■ Your goal
Each line below from the one containing "rewrite <- (app_nil_r" through the one containing "specialize (Hlen _ _ eq_refl). lia." is to be given again exactly, and no line outside that span.

■ Information supplied
(** ** A codec with its laws *)

(** Fixed-width integers, and a payload whose bytes are each announced by a 1 and ended by a 0. *)
Module SampleCodec.
Definition metric_tag (m : EdgeMetric.t) : Z * Z :=
  match m with
  | EdgeMetric.SoilMoisture v => (0, v)
  | EdgeMetric.SoilTemp v => (1, v)
  | EdgeMetric.AirTemp v => (2, v)
  | EdgeMetric.Humidity v => (3, v)
  | EdgeMetric.Rainfall v => (4, v)
  end.

Definition metric_of (tag v : Z) : result EdgeMetric.t string :=
  match tag with
  | 0 => if Z.ltb v 256 then Ok (EdgeMetric.SoilMoisture v) else Err "u8"%string
  | 1 => Ok (EdgeMetric.SoilTemp (as_i16 v))
  | 2 => Ok (EdgeMetric.AirTemp (as_i16 v))
  | 3 => if Z.ltb v 256 then Ok (EdgeMetric.Humidity v) else Err "u8"%string
  | 4 => Ok (EdgeMetric.Rainfall v)
  | _ => Err "tag"%string
  end.

Definition packet_to (p : ReadingPacket) : bytes :=
  be_bytes 16 (rp_device_id p) ++ be_bytes 16 (rp_sensor_id p) ++ be_bytes 2 (rp_reading_id p) ++
  be_bytes 1 (fst (metric_tag (rp_metric p))) ++ be_bytes 2 (snd (metric_tag (rp_metric p)) mod 65536).

(** The first [k] bytes as an integer. *)
Definition field (k : nat) (b : bytes) : option (Z * bytes) :=
  if decide (length (take k b) = k /\ Forall u8 (take k b)) then Some (of_be_bytes (take k b), drop k b) else None.

Definition packet_from (b : bytes) : result ReadingPacket string :=
  let parsed :=
    '(d, b) ← field 16 b; '(s, b) ← field 16 b; '(r, b) ← field 2 b; '(tag, b) ← field 1 b;
    '(v, b) ← field 2 b; Some (d, s, r, metric_of tag v) in
  match parsed with
  | Some (d, s, r, Ok m) => Ok (mkReadingPacket d s r m)
  | Some (_, _, _, Err e) => Err e
  | None => Err "end"%string
  end.

Definition msg_to (m : Msg) : bytes :=
  be_bytes 2 (msg_preamble m) ++ msg_version m :: ((x ← msg_payload m; [1; x]) ++ [0]).

Fixpoint payload_from (b : bytes) : Take bytes :=
  match b with
  | [] => More
  | 0 :: b => Got [] b
  | 1 :: x :: b => match payload_from b with Got p rest => Got (x :: p) rest | More => More | Bad e => Bad e end
  | [1] => More
  | _ => Bad "payload"
  end.

Definition msg_from (b : bytes) : Take Msg :=
  match b with
  | p :: q :: v :: b =>
      match payload_from b with
      | Got payload rest => Got (mkMsg (of_be_bytes [p; q]) v MsgReading payload) rest
      | More => More
      | Bad e => Bad e
      end
  | _ => More
  end.
#[export] Instance codec : EdgeCodec := Build_EdgeCodec packet_to packet_from msg_to msg_from.

Lemma field_app k n rest : 0 <= n < 256 ^ Z.of_nat k -> field k (be_bytes k n ++ rest) = Some (n, rest).
Proof.
  intros Hn. unfold field. rewrite take_app_length' by (by rewrite length_be_bytes).
  rewrite drop_app_length' by (by rewrite length_be_bytes).
  rewrite decide_True by auto using length_be_bytes, be_bytes_u8. by rewrite be_bytes_roundtrip.
Qed.

Lemma field_range k b n rest : field k b = Some (n, rest) -> 0 <= n < 256 ^ Z.of_nat k.
Proof.
  unfold field. case_decide as Hd; [|done]. destruct Hd as [Hl Hb]. intros [= <- _].
  pose proof (of_be_bytes_range _ Hb) as Hr. by rewrite Hl in Hr.
Qed.

Lemma metric_roundtrip m :
  EdgeMetric.wf m ->
  metric_of (fst (metric_tag m)) (snd (metric_tag m) mod 65536) = Ok m.
Proof.
  unfold EdgeMetric.wf, is_unsigned, is_signed. destruct m as [v|v|v|v|v]; cbn -[Z.modulo]; intros Hv.
  - rewrite Z.mod_small by lia. by destruct (Z.ltb_spec v 256); [|lia].
  - change (as_i16 (v mod 65536)) with (to_signed 16 (wrap 16 v)). by rewrite to_signed_wrap.
  - change (as_i16 (v mod 65536)) with (to_signed 16 (wrap 16 v)). by rewrite to_signed_wrap.
  - rewrite Z.mod_small by lia. by destruct (Z.ltb_spec v 256); [|lia].
  - by rewrite Z.mod_small by lia.
Qed.

Lemma metric_of_wf tag v m : 0 <= v < 65536 -> metric_of tag v = Ok m -> EdgeMetric.wf m.
Proof.
  intros Hv. unfold metric_of.
  repeat case_match; intros [= <-]; cbn; try done; try (apply (to_signed_range 16); lia);
    unfold is_unsigned; cbn; lia.
Qed.

Lemma payload_to_from p rest : payload_from ((x ← p; [1; x]) ++ 0 :: rest) = Got p rest.
Proof. induction p as [|x p IH]; [done|]. cbn in *. by rewrite IH. Qed.

(** The equations of the payload decoder, by the length of the input. *)
Lemma payload_from_laws b :
  (forall p rest, payload_from b = Got p rest -> (length rest < length b)%nat) /\
  (forall p rest c, payload_from b = Got p rest -> payload_from (b ++ c) = Got p (rest ++ c)) /\
  (forall e c, payload_from b = Bad e -> payload_from (b ++ c) = Bad e).
Proof.
  induction b as [b IH] using (induction_ltof1 _ (@length Z)). unfold ltof in IH.
  destruct b as [|z b]; [done|].
  destruct z as [|[z|z|]|z]; try (split_and!; cbn; intros; simplify_eq; done).
  - cbn. split_and!; intros; simplify_eq; [lia|done].
  - destruct b as [|x b]; [done|]. destruct (IH b) as (Hlen & Hgot & Hbad); [simpl; lia|].
    cbn. destruct (payload_from b) as [p rest| |e] eqn:Hb; split_and!; intros; simplify_eq.
    + specialize (Hlen _ _ eq_refl). simpl. lia.
    + by rewrite (Hgot _ _ _ eq_refl).
    + by rewrite (Hbad _ _ eq_refl).
Qed.

Lemma packet_to_from p : ReadingPacket_wf p -> packet_from (packet_to p) = Ok p.
Proof.
  intros (Hd & Hs & Hr & Hm). unfold packet_from, packet_to.
  rewrite field_app by done. cbn [mbind option_bind]. rewrite field_app by done. cbn [mbind option_bind].
  rewrite field_app by done. cbn [mbind option_bind].
  rewrite field_app by (by destruct (rp_metric p)). cbn [mbind option_bind].
  rewrite <- (app_nil_r (be_bytes 2 _)), field_app by (apply Z.mod_pos_bound; lia). cbn [mbind option_bind].
  rewrite metric_roundtrip by done. by destruct p.
Qed.

Lemma packet_from_wf b p : packet_from b = Ok p -> ReadingPacket_wf p.
Proof.
  unfold packet_from.
  destruct (field 16 b) as [[d b1]|] eqn:Hd; [|done]. cbn [mbind option_bind].
  destruct (field 16 b1) as [[s b2]|] eqn:Hs; [|done]. cbn [mbind option_bind].
  destruct (field 2 b2) as [[r b3]|] eqn:Hr; [|done]. cbn [mbind option_bind].
  destruct (field 1 b3) as [[tag b4]|] eqn:Ht; [|done]. cbn [mbind option_bind].
  destruct (field 2 b4) as [[v b5]|] eqn:Hv; [|done]. cbn [mbind option_bind].
  destruct (metric_of tag v) as [m|] eqn:Hm; [|done]. intros [= <-].
  apply field_range in Hd, Hs, Hr, Hv. by apply metric_of_wf in Hm.
Qed.

Lemma msg_to_from m : Msg_wf m -> msg_from (msg_to m) = Got m [].
Proof.
  intros (Hp & _ & _). pose proof (be_bytes_roundtrip 2 (msg_preamble m) Hp) as Hb.
  unfold msg_from, msg_to. cbn -[of_be_bytes payload_from]. rewrite payload_to_from.
  cbn -[of_be_bytes] in Hb. rewrite Hb. by destruct m as [? ? [] ?].
Qed.

#[export] Instance codec_laws : EdgeCodecLaws.
Proof.
  assert (forall p, Forall u8 (packet_to p)) as Hu by
    (intros p; unfold packet_to; rewrite !Forall_app; split_and!; apply be_bytes_u8).
  constructor; [apply packet_to_from|exact Hu|apply packet_from_wf|apply msg_to_from|..];
    cbn [msg_take_from_bytes codec]; intros b;
    (destruct b as [|p [|q [|v b]]]; [done..|]); destruct (payload_from_laws b) as (Hlen & Hgot & Hbad); cbn.
  - intros m rest. destruct (payload_from b) as [pl r| |]; intros [= <- <-].
    specialize (Hlen _ _ eq_refl). lia.
  - intros m rest c. destruct (payload_from b) as [pl r| |]; intros [= <- <-]. by rewrite (Hgot _ _ _ eq_refl).
  - intros e c. destruct (payload_from b) as [pl r| |]; intros [= <-]. by rewrite (Hbad _ _ eq_refl).
Qed.
End SampleCodec.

■ Solution to the exercise
  rewrite <- (app_nil_r (be_bytes 2 _)), field_app by (apply Z.mod_pos_bound; lia). cbn [mbind option_bind].
  rewrite metric_roundtrip by done. by destruct p.
Qed.

Lemma packet_from_wf b p : packet_from b = Ok p -> ReadingPacket_wf p.
Proof.
  unfold packet_from.
  destruct (field 16 b) as [[d b1]|] eqn:Hd; [|done]. cbn [mbind option_bind].
  destruct (field 16 b1) as [[s b2]|] eqn:Hs; [|done]. cbn [mbind option_bind].
  destruct (field 2 b2) as [[r b3]|] eqn:Hr; [|done]. cbn [mbind option_bind].
  destruct (field 1 b3) as [[tag b4]|] eqn:Ht; [|done]. cbn [mbind option_bind].
  destruct (field 2 b4) as [[v b5]|] eqn:Hv; [|done]. cbn [mbind option_bind].
  destruct (metric_of tag v) as [m|] eqn:Hm; [|done]. intros [= <-].
  apply field_range in Hd, Hs, Hr, Hv. by apply metric_of_wf in Hm.
Qed.

Lemma msg_to_from m : Msg_wf m -> msg_from (msg_to m) = Got m [].
Proof.
  intros (Hp & _ & _). pose proof (be_bytes_roundtrip 2 (msg_preamble m) Hp) as Hb.
  unfold msg_from, msg_to. cbn -[of_be_bytes payload_from]. rewrite payload_to_from.
  cbn -[of_be_bytes] in Hb. rewrite Hb. by destruct m as [? ? [] ?].
Qed.

#[export] Instance codec_laws : EdgeCodecLaws.
Proof.
  assert (forall p, Forall u8 (packet_to p)) as Hu by
    (intros p; unfold packet_to; rewrite !Forall_app; split_and!; apply be_bytes_u8).
  constructor; [apply packet_to_from|exact Hu|apply packet_from_wf|apply msg_to_from|..];
    cbn [msg_take_from_bytes codec]; intros b;
    (destruct b as [|p [|q [|v b]]]; [done..|]); destruct (payload_from_laws b) as (Hlen & Hgot & Hbad); cbn.
  - intros m rest. destruct (payload_from b) as [pl r| |]; intros [= <- <-].
    specialize (Hlen _ _ eq_refl). lia.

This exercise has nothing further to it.